Trial description: The frequency of acute asthma exacerbations may be largely controlled by inflammation involving the eosinophil production and activation pathways, regulated by interleukin-5 (IL-5). In a recent study conducted in patients with severe asthma with SB240563 (mepolizumab; a humanized monoclonal antibody to IL-5), the frequency of asthma exacerbations was significantly less in mepolizumab-treated subjects than in placebo-treated subjects. Therefore, the pathways that determine frequent exacerbators are likely those that identify subjects best responding to mepolizumab. The overall objective of this pharmacogenetic study is to identify genetic markers that are associated with measures of response to mepolizumab in subjects with severe asthma. The primary response measure will be the rate of clinically significant asthma exacerbations per year.
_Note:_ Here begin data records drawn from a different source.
(* ===== verification/Desk.v ===== *)
(** * Tasks and their workspaces: [crates/kanna-mux/src/desk.rs]

    A task is a workspace whose dock holds its agent. *)

From S2P Require Import Prelude Text F64 Json Fraction Pane Panes Tree Tabs Workspace Model Ops Commands.

(** ** Workspaces of tasks *)

(** [held] *)
Definition held (m : Model) : list nat :=
  retain (fun s => match m_workspaces m !! s with Some ws => bool_decide (ws_place ws = Shelf) | None => false end)
    (seq 0 (length (m_workspaces m))).

Definition dock_workspace `{World} (m : Model) (pane : string) (edge : Edge) (place : Where) (frozen : bool) : Model :=
  let '(ws, m) := new_workspace m (mkDock pane edge DOCK_WIDTH frozen) place in
  let ws := set_ws_left_at ws (Some now) in
  let ws := set_ws_tabs ws (set_focused (ws_tabs ws) (Some pane)) in
  set_workspaces m (ws :: m_workspaces m).

(** [Vec::rotate_right(1)] *)
Definition rotate_right (l : list string) : list string :=
  match last l with Some x => x :: removelast l | None => [] end.

Definition task_index (m : Model) (task : string) : option nat := or_else (dock_ws m task) (ws_index m task).

Definition task_panes (task : string) : act Model (list string) :=
  let! m := get_model in
  let! s := act_lift (ok_or (task_index m task) (not_found (quoted "no task" task))) in
  let! ws := act_get (fun m => m_workspaces m !! s) in
  act_ret (rotate_right (workspace_panes m ws) ++ ws_background ws).

Definition close_task (m : Model) (task : string) : option Model :=
  match task_index m task with
  | None => Some m
  | Some s =>
    ws ← m_workspaces m !! s;
    Some (set_windows (set_workspaces m (delete s (m_workspaces m)))
            (retain (fun w => negb (in_workspace (ws_id ws) w)) (m_windows m)))
  end.

Definition lead (pane : string) (window : option string) : act Model string :=
  let! reference := act_lift (ok_or window (bad_request "a window's lead needs its window")) in
  let! w := target_window (Some reference) in
  let! win := act_get (fun m => m_windows m !! w) in
  match win_lead win with
  | Some d => act_fail (mkError "led" (win_id win +:+ " has a lead already: " +:+ dock_pane d))
  | None =>
    act_update (fun m => alter_window m w (fun win =>
      Some (mkWindow (win_id win) (settle_focus (win_tabs win) (Some pane))
              (Some (mkDock pane ELeft DOCK_WIDTH false)) None))) ;;;
    act_ret (win_id win)
  end.

(** ** The task command *)

Definition task_workspace (m : Model) (reference : string) (panes : Panes) : res (nat * Workspace) :=
  let? s := ok_or (find_workspace m reference panes)
    (match panes_need panes (Some reference) with
     | Err error => error
     | _ => not_found (reference +:+ " is not in a task: it's in no task's workspace")
     end) in
  let? ws := unwrap (m_workspaces m !! s) in
  if is_task ws then Ok (s, ws) else Err (not_found (reference +:+ " is a Desk's planner, not a task")).

Definition agent (ws : Workspace) : Value := JString (dock_pane (ws_dock ws)).

Definition task_entry `{World} (panes : Panes) (ws : Workspace) : Value :=
  let p := panes_get panes (dock_pane (ws_dock ws)) in
  JObject [("id", agent ws);
           ("workspace", JString (ws_id ws));
           ("name", opt (p ← p; pane_name p));
           ("agent", opt (p ← p; program shlex_split p));
           ("where", where_to_json (ws_place ws));
           ("leftAt", match ws_left_at ws with Some t => num t | None => JNull end);
           ("tabs", num (f_of_nat (length (tabs_tabs (ws_tabs ws)))))].

Definition is_out (app : option string) (ws : Workspace) : bool :=
  match ws_place ws with
  | Desk by_ => match app with Some app => bool_decide (app = by_) | None => true end
  | _ => false
  end.

Definition task_list `{World} (m : Model) (app : option string) (panes : Panes) : Map :=
  [("tasks", JArray (map (task_entry panes) (retain (is_out app) (m_workspaces m))))].

Definition task_hold (args : Value) (panes : Panes) : act Model Map :=
  let! reference := act_lift (ok_or (string_of args "task") (bad_request "hold needs a task")) in
  let! m := get_model in
  let! '(s, ws) := act_lift (task_workspace m reference panes) in
  let was := where_to_json (ws_place ws) in
  act_update (fun m => alter_workspace m s (fun ws => Some (set_ws_place ws Shelf))) ;;;
  act_ret [("task", agent ws); ("was", was)].

Definition task_find (args : Value) (panes : Panes) : act Model Map :=
  let! reference := act_lift (ok_or (string_of args "task") (bad_request "find needs a task")) in
  let! m := get_model in
  let! '(s, ws) := act_lift (task_workspace m reference panes) in
  act_ret [("task", agent ws); ("workspace", JString (ws_id ws)); ("where", where_to_json (ws_place ws))].

Definition task_claim `{World} (args : Value) (panes : Panes) : act Model Map :=
  let! reference := act_lift (ok_or (string_of args "task") (bad_request "claim needs a task")) in
  let! app := act_lift (ok_or (string_of args "app") (bad_request "claim needs the app that has it out")) in
  let! m := get_model in
  let! '(s, ws) := act_lift (task_workspace m reference panes) in
  let was := where_to_json (ws_place ws) in
  (if decide (ws_place ws = Desk app) then act_ret tt
   else act_modify (fun m => set_workspaces m
          (set_ws_left_at (set_ws_place ws (Desk app)) (Some now) :: delete s (m_workspaces m)))) ;;;
  let! first := act_get (fun m => m_workspaces m !! 0) in
  act_ret [("task", agent first); ("workspace", JString (ws_id first)); ("was", was)].

Definition task_planner (args : Value) (panes : Panes) : act Model Map :=
  let! reference := act_lift (ok_or (string_of args "task") (bad_request "planner needs a planning terminal")) in
  let! app := act_lift (ok_or (string_of args "app") (bad_request "planner needs who has it")) in
  let! m := get_model in
  let! s := act_lift (ok_or
    (s ← find_workspace m reference panes; ws ← m_workspaces m !! s; if is_task ws then None else Some s)
    (not_found (reference +:+ " isn't a planner"))) in
  let! ws := act_get (fun m => m_workspaces m !! s) in
  let was := where_to_json (ws_place ws) in
  act_update (fun m => alter_workspace m s (fun ws => Some (set_ws_place ws (Planner app)))) ;;;
  act_ret [("task", agent ws); ("workspace", JString (ws_id ws)); ("was", was)].

Definition task `{World} (args : Value) (panes : Panes) : act Model Map :=
  let action := default "" (string_of args "action") in
  if decide (action = "list") then
    let! m := get_model in act_ret (task_list m (string_of args "app") panes)
  else if decide (action = "hold") then task_hold args panes
  else if decide (action = "find") then task_find args panes
  else if decide (action = "claim") then task_claim args panes
  else if decide (action = "planner") then task_planner args panes
  else act_fail (bad_request ("unknown task action " +:+ in_quotes action +:+ " (list, find, hold, claim or planner)")).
Secondary measures of response will include: time to first clinically significant asthma exacerbation, frequency of severe asthma exacerbation requiring emergency room visits or hospitalization, and time to first severe asthma exacerbation. Distinct marker sets will include: SNPs for which there was prior evidence for association with asthma phenotypes or eosinophilia, additional SNPs within or near candidate IL-5 eosinophil activation pathway genes, and SNPs throughout the genome that do not map to any of the candidate genes investigated. Selected HLA allele types imputed based on available genetic data will also be evaluated for association with response to mepolizumab treatment.